### WORK TO COMPLETE
The records below must be transcribed precisely and in full.

[Stored data]
Definition set_at (it : TreeIterator) (p : position) : TreeIterator :=
  mk_iterator (it_rootPage it) (it_kind it) (it_start it) (it_end it) (it_remaining it) (it_initialized it) (it_done it)
    (it_closed it) (it_err it) p (it_key it) (it_value it).
Definition set_err (it : TreeIterator) (e : gerror) : TreeIterator :=
  mk_iterator (it_rootPage it) (it_kind it) (it_start it) (it_end it) (it_remaining it) (it_initialized it) (it_done it)
    (it_closed it) (Some e) (it_at it) (it_key it) (it_value it).
Definition set_done (it : TreeIterator) : TreeIterator :=
  mk_iterator (it_rootPage it) (it_kind it) (it_start it) (it_end it) (it_remaining it) (it_initialized it) true
    (it_closed it) (it_err it) (it_at it) (it_key it) (it_value it).
Definition set_initialized (it : TreeIterator) : TreeIterator :=
  mk_iterator (it_rootPage it) (it_kind it) (it_start it) (it_end it) (it_remaining it) true (it_done it)
    (it_closed it) (it_err it) (it_at it) (it_key it) (it_value it).
Definition set_entry (it : TreeIterator) (key value : bytes) : TreeIterator :=
  mk_iterator (it_rootPage it) (it_kind it) (it_start it) (it_end it) (it_remaining it) (it_initialized it) (it_done it)
    (it_closed it) (it_err it) (it_at it) key value.
(** An entry is shown: the limit counts down and ends the scan at zero. *)
Definition count_down (it : TreeIterator) : TreeIterator :=
  if 0 <? it_remaining it then
    mk_iterator (it_rootPage it) (it_kind it) (it_start it) (it_end it) (it_remaining it - 1) (it_initialized it)
      (it_done it || (it_remaining it - 1 =? 0)) (it_closed it) (it_err it) (it_at it) (it_key it) (it_value it)
  else it.

Definition no_view : treeNodeView := mk_view [] false 0 0.
Definition no_position : position := mk_position [] no_view 0.

Definition newTreeIterator (rootPage : Z) (kind : TreeKind) (start end_ : bytes) (limit : Z) : result TreeIterator :=
  if (0 <? zlen start) && (0 <? zlen end_) && bltb end_ start then Err ErrCorrupt
  else Ok (mk_iterator rootPage kind start end_ limit false
             ((rootPage =? 0) || ((0 <? zlen start) && (0 <? zlen end_) && beqb start end_)) false None no_position [] []).

(** [sort.Search] with a predicate that may record an error. *)
Fixpoint searchLoopErr (fuel : nat) (f : nat -> bool * option gerror) (i j : nat) (err : option gerror) : nat * option gerror :=
  match fuel with
  | O => (i, err)
  | S fuel =>
      if (i <? j)%nat then
        let h := ((i + j) / 2)%nat in
        let (found, e) := f h in
        let err := match e with Some e => Some e | None => err end in
        if negb found then searchLoopErr fuel f (h + 1) j err else searchLoopErr fuel f i h err
      else (i, err)
  end.

(** The first index whose key passes [p]. *)
Definition seek_index (view : treeNodeView) (p : bytes -> bool) : nat * option gerror :=
  let n := Z.to_nat (view_count view) in
  searchLoopErr n (fun index =>
    match view_entry view (Z.of_nat index) with
    | Ok (key, _, _, _) => (p key, None)
    | Err e => (true, Some e)
    end) 0 n None.

Section Iterator.
Variables (f : File) (kind : TreeKind).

### THE COMPLETED TASK
Definition set_at (it : TreeIterator) (p : position) : TreeIterator :=
  mk_iterator (it_rootPage it) (it_kind it) (it_start it) (it_end it) (it_remaining it) (it_initialized it) (it_done it)
    (it_closed it) (it_err it) p (it_key it) (it_value it).
Definition set_err (it : TreeIterator) (e : gerror) : TreeIterator :=
  mk_iterator (it_rootPage it) (it_kind it) (it_start it) (it_end it) (it_remaining it) (it_initialized it) (it_done it)
    (it_closed it) (Some e) (it_at it) (it_key it) (it_value it).
Definition set_done (it : TreeIterator) : TreeIterator :=
  mk_iterator (it_rootPage it) (it_kind it) (it_start it) (it_end it) (it_remaining it) (it_initialized it) true
    (it_closed it) (it_err it) (it_at it) (it_key it) (it_value it).
Definition set_initialized (it : TreeIterator) : TreeIterator :=
  mk_iterator (it_rootPage it) (it_kind it) (it_start it) (it_end it) (it_remaining it) true (it_done it)
    (it_closed it) (it_err it) (it_at it) (it_key it) (it_value it).
Definition set_entry (it : TreeIterator) (key value : bytes) : TreeIterator :=
  mk_iterator (it_rootPage it) (it_kind it) (it_start it) (it_end it) (it_remaining it) (it_initialized it) (it_done it)
    (it_closed it) (it_err it) (it_at it) key value.
(** An entry is shown: the limit counts down and ends the scan at zero. *)
Definition count_down (it : TreeIterator) : TreeIterator :=
  if 0 <? it_remaining it then
    mk_iterator (it_rootPage it) (it_kind it) (it_start it) (it_end it) (it_remaining it - 1) (it_initialized it)
      (it_done it || (it_remaining it - 1 =? 0)) (it_closed it) (it_err it) (it_at it) (it_key it) (it_value it)
  else it.

Definition no_view : treeNodeView := mk_view [] false 0 0.
Definition no_position : position := mk_position [] no_view 0.

Definition newTreeIterator (rootPage : Z) (kind : TreeKind) (start end_ : bytes) (limit : Z) : result TreeIterator :=
  if (0 <? zlen start) && (0 <? zlen end_) && bltb end_ start then Err ErrCorrupt
  else Ok (mk_iterator rootPage kind start end_ limit false
             ((rootPage =? 0) || ((0 <? zlen start) && (0 <? zlen end_) && beqb start end_)) false None no_position [] []).

(** [sort.Search] with a predicate that may record an error. *)
Fixpoint searchLoopErr (fuel : nat) (f : nat -> bool * option gerror) (i j : nat) (err : option gerror) : nat * option gerror :=
  match fuel with
  | O => (i, err)
  | S fuel =>
      if (i <? j)%nat then
        let h := ((i + j) / 2)%nat in
        let (found, e) := f h in
        let err := match e with Some e => Some e | None => err end in
        if negb found then searchLoopErr fuel f (h + 1) j err else searchLoopErr fuel f i h err
      else (i, err)
  end.

(** The first index whose key passes [p]. *)
Definition seek_index (view : treeNodeView) (p : bytes -> bool) : nat * option gerror :=
  let n := Z.to_nat (view_count view) in
  searchLoopErr n (fun index =>
    match view_entry view (Z.of_nat index) with
    | Ok (key, _, _, _) => (p key, None)
    | Err e => (true, Some e)
    end) 0 n None.

Section Iterator.
Variables (f : File) (kind : TreeKind).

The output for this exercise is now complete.